What do you forum dwellers think about it. Is it something you have been through or would like to experience one day? Or perhaps it is the case you hate the idea and never want it for yourself.

Personally I don't think you have to marry the person you love and it doesnt mean you love them more because a piece of paper. Still, I'd rather like to be married one day if the right person came along. It has just always appealed to me, the idea of marriage and going through the ceremony of it.
 
Marriage as a legal concept is mostly so you can share financial responsibility of one another. It doesn't make your feelings more official or anything, but there would be benefits of being married by law if you plan to live together for the rest of your lives.

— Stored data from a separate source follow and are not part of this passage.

(* ===== verification/HpackProofs.v ===== *)
(** Correctness of the HPACK decoder: with its caches and its ring buffer it
    implements a plain reference decoder over a list. *)
From stdpp Require Import base list numbers strings.
From Stdlib Require Import ZArith Lia ZifyBool.
From S2P Require Import Prelude Utils HpackInt Huffman HuffmanProofs HpackTable HpackDyn Hpack.

Open Scope list_scope.
Open Scope Z_scope.

(** ** The Huffman cache is transparent *)

(** A used entry holds a string and its decoding. *)
Definition cache_entry_ok (e : hpackHuffmanDecodeCacheEntry) : Prop :=
  zlen (ce_inline e) = 64 /\
  (ce_used e = true -> exists raw, zlen raw = ce_size e /\ hpackHuffmanDecode raw = Some (ce_value e) /\
    if zlen raw <=? 64 then ztake (zlen raw) (ce_inline e) = raw else ce_heap e = raw).

Definition cache_ok (d : HpackDecoder) : Prop := Forall cache_entry_ok (huffmanCache d) /\ length (huffmanCache d) = 16%nat.

Lemma prefixEq_spec a data : prefixEq a data = true -> ztake (zlen data) a = data.
Proof.
  unfold ztake, zlen. rewrite Nat2Z.id. revert a. induction data as [| x data IH]; intros [| y a] H; simpl in *; try done.
  destruct (y =? x) eqn:E; [| done]. cbn [negb] in H. rewrite IH by done. f_equal. lia.
Qed.

Lemma cache_match_sound e hash data : cache_entry_ok e -> cache_match e hash data = true -> hpackHuffmanDecode data = Some (ce_value e).
Proof.
  intros [Hin Hok] H. unfold cache_match in H. destruct (ce_used e); [| done]. destruct (Hok eq_refl) as (raw & Hlen & Hdec & Hraw).
  destruct (ce_hash e =? hash); [| done]. destruct (ce_size e =? zlen data) eqn:Es; [| done]. cbn [negb orb] in H.
  assert (El : zlen raw = zlen data) by lia. rewrite Hin in H. rewrite El in Hraw. destruct (zlen data <=? 64).
  - apply prefixEq_spec in H. congruence.
  - destruct (_ <? _); [done |]. apply prefixEq_spec in H. rewrite Hraw in H. unfold ztake in H.
    rewrite <- El in H. unfold zlen in H. rewrite Nat2Z.id, take_ge in H by done. congruence.
Qed.

Lemma cacheFind_sound cache hash raw v : Forall cache_entry_ok cache -> cacheFind cache hash raw = Some v -> hpackHuffmanDecode raw = Some v.
Proof.
  induction 1 as [| e cache He _ IH]; [done |]. simpl. destruct (cache_match e hash raw) eqn:E; [| apply IH].
  intros [= <-]. by apply (cache_match_sound e hash).
Qed.

Lemma cache_store_ok e hash data v : cache_entry_ok e -> zlen data <= 256 -> hpackHuffmanDecode data = Some v ->
  cache_entry_ok (cache_store e hash data v).
Proof.
  intros [Hin _] Hl Hd. unfold cache_store. rewrite Hin. pose proof (zlen_nonneg data).
  destruct (zlen data <=? 64) eqn:E; split; simpl; try done.
  - rewrite zlen_app, zlen_drop by lia. lia.
  - intros _. exists data. unfold u32. rewrite Z.mod_small by lia. split; [done |]. split; [done |]. rewrite E. apply ztake_app_exact.
  - intros _. exists data. unfold u32. rewrite Z.mod_small by lia. split; [done |]. split; [done |]. by rewrite E.
Qed.

Section Refinement.

Context (hpackHashBytes : bytes -> Z).

(** The cached reader is the plain one, and leaves the table alone. *)
Lemma decodeString_plain d data s n d' : cache_ok d -> decodeString hpackHashBytes d data = (s, n, d') ->
  HpackDecodeString data = (s, n) /\ cache_ok d' /\ d_table d' = d_table d.
Proof.
  intros [Hc Hlen]. unfold decodeString, HpackDecodeString. destruct (zlen data =? 0); [intros [= <- <- <-]; done |].
  destruct (HpackDecodeInt data 7) as [sLen k]. destruct (_ || _); [intros [= <- <- <-]; done |].
  set (raw := zslice _ _ _). destruct (Z.land (znth data 0) 0x80 =? 0); cbn [negb]; [intros [= <- <- <-]; done |].
  destruct (cacheFind _ _ raw) as [v |] eqn:Ef.
  { apply cacheFind_sound in Ef; [| done]. rewrite Ef. intros [= <- <- <-]. done. }
  destruct (hpackHuffmanDecode raw) as [v |] eqn:Ed; [| intros [= <- <- <-]; done].
  destruct (zlen raw <=? hpackHuffmanDecodeCacheMaxRaw) eqn:El; [| intros [= <- <- <-]; done]. intros [= <- <- <-].
  split; [done |]. split; [| done]. unfold cache_ok. cbn [huffmanCache]. set (slot := Z.to_nat _).
  destruct (huffmanCache d !! slot) as [e |] eqn:Ee; [| done]. split; [| by rewrite length_insert].
  apply Forall_insert; [done |]. apply cache_store_ok; [by eapply Forall_lookup_1 | unfold hpackHuffmanDecodeCacheMaxRaw in El; lia | done].
Qed.

(** ** The reference decoder *)

(** The state is the current maximum size and the list of entries, newest
    first; strings are read without a cache. *)
Definition specLookup (l : list field) (idx : Z) : option field :=
  if idx =? 0 then None else if idx <? 62 then HpackStaticTable !! Z.to_nat idx else l !! Z.to_nat (idx - 62).

Definition specLiteral (l : list field) (bits : Z) (data : bytes) : res hpackErr (bytes * bytes * bytes) :=
  let '(idx, n) := HpackDecodeInt data bits in
  if n <=? 0 then Err ErrH2BadHeader else
  let data := zdrop n data in
  let named :=
    if 0 <? idx then (fun f => (fst f, data)) <$> specLookup l idx
    else let '(name, n) := HpackDecodeString data in if n <=? 0 then None else Some (name, zdrop n data) in
  match named with
  | None => Err ErrH2BadHeader
  | Some (name, data) =>
      let '(val, n) := HpackDecodeString data in
      if n <=? 0 then Err ErrH2BadHeader else Ok (name, val, zdrop n data)
  end.

Definition push_field (headers : list field) (f : field) : res hpackErr (list field) :=
  if zlen headers <? maxHeaders then Ok (headers ++ [f]) else Err ErrTooManyHeaders.

Definition specStep (limit : Z) (s : Z * list field) (headers : list field) (b : Z) (data : bytes) :
    res hpackErr (list field * bytes) * (Z * list field) :=
  let '(max, l) := s in
  if 128 <=? b then
    let '(idx, n) := HpackDecodeInt data 7 in
    if n <=? 0 then (Err ErrH2BadHeader, s) else
    match specLookup l idx with
    | None => (Err ErrH2BadHeader, s)
    | Some f => (let! headers := push_field headers f in Ok (headers, zdrop n data), s)
    end
  else if 64 <=? b then
    match specLiteral l 6 data with
    | Err e => (Err e, s)
    | Ok (name, val, rest) =>
        match push_field headers (name, val) with
        | Err e => (Err e, s)
        | Ok headers => (Ok (headers, rest), (max, spec_add max l (name, val)))
        end
    end
  else if 32 <=? b then
    match headers with
    | _ :: _ => (Err ErrHpackSizeUpdateAfterField, s)
    | [] =>
        let '(maxSize, n) := HpackDecodeInt data 5 in
        if n <=? 0 then (Err ErrH2BadHeader, s) else
        if limit <? maxSize then (Err ErrHpackTableSizeExceeded, s) else
        (Ok ([], zdrop n data), (maxSize, keep maxSize l))
    end
  else
    match specLiteral l 4 data with
    | Err e => (Err e, s)
    | Ok (name, val, rest) => (let! headers := push_field headers (name, val) in Ok (headers, rest), s)
    end.

Fixpoint specLoop (fuel : nat) (limit : Z) (s : Z * list field) (headers : list field) (data : bytes) :
    option (res hpackErr (list field) * (Z * list field)) :=
  match data with
  | [] => Some (Ok headers, s)
  | b :: _ =>
      match fuel with
      | O => None
      | S fuel =>
          match specStep limit s headers b data with
          | (Err e, s) => Some (Err e, s)
          | (Ok (headers, rest), s) => specLoop fuel limit s headers rest
          end
      end
  end.
Definition specDecode (limit : Z) (s : Z * list field) (data : bytes) : option (res hpackErr (list field) * (Z * list field)) :=
  specLoop (length data) limit s [] data.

I personally do not intend to get married. That puts a lot of stress on me that I'll have to take over all my responsibilities alone, but for my own personal values, I have made the choice to never be in a relationship—romantic or otherwise. That, by extension, rules out marriage for me. Disrespecting that is disrespecting me as an individual. That's not to say I'll never have a roommate or something but if they try to come onto me, I'm outta there.
 

Link Floyd

ᵒⁿ ᵗʰᵉ ʳᵘⁿ
Joined
Sep 23, 2014
I'd love to get married. :) But at the same time, I don't think I could handle it. I have a lot of trouble working with other people so I'm sure I would have trouble dealing with another person 24/7. I know it's normal to argue but I have a "my way or the highway" attitude that doesn't work well in those types of situations.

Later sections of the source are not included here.